Where SCL worked on campaigns, in some cases with support from Christian Kalin. View a world map of its elections work. [Map: Wikipedia / Infogram / Fast Company]
“It was a particular way of achieving his strategic objective, which was to supply money and supply campaign provision to put in to power the government that would be conducive to both him and his clients,” Sven Hughes, who worked on the campaigns as SCL’s head of elections from 2009 to 2010, told Fast Company. To win elections, he said, SCL’s then-CEO Alexander Nix regularly turned to questionable techniques, including the hidden-camera video.
Well before the 2010 campaign in Saint Kitts, Henley and Partners worked with Denzil Douglas’s government to turn the country into a citizenship Mecca. For the bargain price of $150,000, approved applicants who donate to the island’s sustainable growth fund can now obtain a passport that, as of 2009, allows visa-free travel to over 100 countries, including the U.K. and the 26-nation European Schengen zone. In Dominica, a similar passport can now be had for $100,000. For those interested in investing in real estate, the passport fees are even lower.

Funds from the passports are now a major source of revenue and investment for these countries, filling holes left by weakening exports and the impacts of hurricanes and climate change: By 2014, passports had become Saint Kitts’s biggest export, with the revenue thought to account for 25% of GDP. Neighboring islands and over 30 countries around the world have set up similar CBI programs, and the U.S. has a related investment scheme, the EB-5 visa. (The use of the EB-5 by Trump son-in-law Jared Kushner’s company is now under federal investigation.)

But Saint Kitts and Dominica offer two of the world’s cheapest, largest, and oldest CBI programs. And, unlike some rich countries that require aspiring citizens to actually reside there, Dominica, which is just 290 square miles, and Saint Kitts, which is only 105 square miles, do not.

Many of the passport holders are from countries with unpopular passports who may otherwise have trouble obtaining travel visas—think Iran, China, Russia, Afghanistan, Pakistan. The firms say their well-heeled clients are seeking protection against unpredictable situations at home amid an era of terrorism fears and economic instability.

Saint Kitts and Nevis [Photo: Flickr user Boss Tweed]
But the investment programs have also proved popular with a Who’s Who of fugitives and fraudsters. Convicted felons Paul Bilzerian and Roger Ver gave up their U.S. citizenship and now use Saint Kitts passports. Ross Ulbricht, the founder of the illicit marketplace Silk Road, now appealing a life sentence handed down by a U.S. court, was attempting to obtain Dominica citizenship when he was arrested.
Overseas tax evasion is estimated to cost the U.S. as much as $100 billion annually, but Washington’s concerns are larger than taxes. It was a series of “Iranian nationals” seeking to evade global sanctions whom the U.S. Treasury cited in 2014 when it added Saint Kitts’s passports to a watch list, warning financial institutions of their role in “illicit financial activity.”

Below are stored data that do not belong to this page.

(** The stream goes in, unless its provider has its share. *)
Definition merge_into (p : merge_params) (place : nat) (ch : channel) (st : stream) (provenance : option pyval) :
    M (state W) ActionResult :=
  let id := c_id ch in
  on_exec (on_merges (on_merged_into (fun m => <[id := {[ stream_id st ]} ∪ default ∅ (m !! id)]> m)));;
  (if m_remove_non_matching p then on_exec (on_merges (on_prune_enabled (fun s => {[ id ]} ∪ s))) else ret tt);;
  match m3u_account_id st with
  | Some account =>
      if 0 <? m_max_streams p then
        _ensure_channel_m3u_counts id;;
        do! x := executor in
        let current := Z.of_nat (default 0%nat (m3u_counts (merges x) !! (id, account))) in
        let provider := match m3u_account_name st with Some (String c s) => String c s | _ => "provider #" +:+ str_of_Z account end in
        if m_max_streams p <=? current then
          ret (skipping (about "channel" (Some id) (Some (c_name ch)) (plain true "merge_streams"
            ("Skipped: " +:+ quoted (c_name ch) +:+ " already has " +:+ str_of_Z current +:+ " stream(s) from " +:+ provider +:+
             " (limit: " +:+ str_of_Z (m_max_streams p) +:+ "/provider)"))))
        else _add_stream_to_channel place ch st provenance
      else _add_stream_to_channel place ch st provenance
  | None => _add_stream_to_channel place ch st provenance
  end.

Definition blocked_text (ch : channel) : string :=
  "matched manual channel " +:+ quoted (c_name ch) +:+ " (id=" +:+ str_of_Z (c_id ch) +:+ ") but allow_manual_channel_merge is off".
Lemma start_guarded e channels existing_groups members ledger guide_data kind :
  listed_well channels -> (forall ch, kind ch = true -> hand_built ledger ch = true) ->
  guarded (ids_where kind channels) (places_where kind channels) (new_executor e channels existing_groups members ledger guide_data).
Proof.
  intros [Hn Hp] Hk. split; unfold at_place; cbn.
  - intros id (ch & _ & Hb%Hk & <-)%id_where. unfold hand_built in Hb. apply andb_prop in Hb as [_ Hb].
    rewrite elem_of_list_to_set. apply negb_true_iff, bool_decide_eq_false in Hb. done.
  - intros p ch E. rewrite place_where, id_where. split.
    + intros (ch' & E' & Hb). exists ch. rewrite E in E'. injection E' as <-.
      split_and!; [by eapply list_elem_of_lookup_2|done|done].
    + intros (ch' & [p' E']%list_elem_of_lookup_1 & Hb & Hid).
      rewrite (one_place channels p p' ch ch') by done. by exists ch'.
  - intros p (ch & E & _)%place_where. by exists ch.
  - intros p ch E (ch' & E' & Hb)%place_where. rewrite E in E'. injection E' as <-.
    apply Hk in Hb. unfold hand_built in Hb. by destruct (c_auto_created ch).
  - intros id p E. apply built_by_id in E as [E|(ch & Hin%elem_of_places & Hid)]; [by rewrite lookup_empty in E|by exists ch].
  - intros id (ch & Hin & _ & <-)%id_where. rewrite Forall_forall in Hp. specialize (Hp ch Hin). lia.
Qed.

(** C10: a rule that did not opt in leaves hand-built channels alone: whatever sequence of
    actions runs, dry or live, and whatever the normalization engine, the regular expressions,
    the scorer and the API answer, every call that changes a channel names one that is the
    pipeline's own, and each hand-built channel is kept unchanged by the executor too.
    Excepted are the channels that hold a stream which one of the actions removes from its own
    channel or reorders there ([own_channel]: the code gates neither action). *)
Theorem hand_built_channels_left_alone {W} `{!Environment W} (RW : W -> W -> Prop) `{!PreOrder RW}
    channels existing_groups members ledger guide_data dry l o rule w :
  listed_well channels -> allow_manual_channel_merge o = false ->
  (forall A (c : call A) w, (forall id, touches c = Some id -> id ∉ ids_where (spared ledger l) channels) -> RW w (perform c w).2) ->
  (forall data w ch w', perform (CreateChannel data) w = (Ok ch, w') -> c_id ch ∉ ids_where (spared ledger l) channels) ->
  let s := (execute_all l o rule (State (new_executor engine channels existing_groups members ledger guide_data) (new_context dry) w)).2 in
  RW w (world s) /\
  forall p ch, channels !! p = Some ch -> spared ledger l ch = true -> at_place (exec s) p = Some ch.
Proof.
  intros Hl Ho Hcalls Hfresh s.
  assert (Ha : forall p id, p ∈ l -> own_channel p = Some id -> id ∉ ids_where (spared ledger l) channels).
  { intros p id Hp Hid (ch & _ & Hs & <-)%id_where. unfold spared in Hs. apply andb_prop in Hs as [_ Hs].
    apply negb_true_iff, bool_decide_eq_false in Hs. apply Hs, list_elem_of_omap. by exists p. }
  destruct (safe_execute_all _ (places_where (spared ledger l) channels) RW Hcalls Hfresh l o rule Ho Ha
    (State (new_executor engine channels existing_groups members ledger guide_data) (new_context dry) w)) as (_ & [Hu Hr] & _).
  { split; [|by intros id]. apply start_guarded; [done|]. intros ch Hs. unfold spared in Hs. by apply andb_prop in Hs as [? _]. }
  split; [exact Hr|]. intros p ch E Hb. unfold s. rewrite (Hu p) by (apply place_where; by exists ch). exact E.
Qed.

End ExecutorSafety.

Alexander Nix [Photo: Sam Barnes/Web Summit via Sportsfile]
The following year, in testimony to the U.S Senate armed services committee, John Kelly, then Marine Corps general and current White House chief of staff, said the passport programs “could be exploited by criminals, terrorists, or other nefarious actors.” Kalin, a wiry Swiss economic citizenship impresario known as “the passport king,” admitted in an interview with 60 Minutes last year that the Saint Kitts program, which his firm helped design and relaunch in 2006, “tended for some time to attract quite a few people that I would never let into the country.”
Like data about the passports—it’s not publicly known how many are out there and who holds them—the precise role of firms like Henley and SCL has also remained mostly in the shadows, the subject of allegations of dirty tricks, kickbacks, and hidden commissions that have circulated across the Caribbean for years. Then in March, as allegations by former SCL employee Christopher Wylie and Channel 4’s reporting documented a litany of misdeeds by the company, details of the Kalin-SCL relationship first began to emerge in a report in The Spectator.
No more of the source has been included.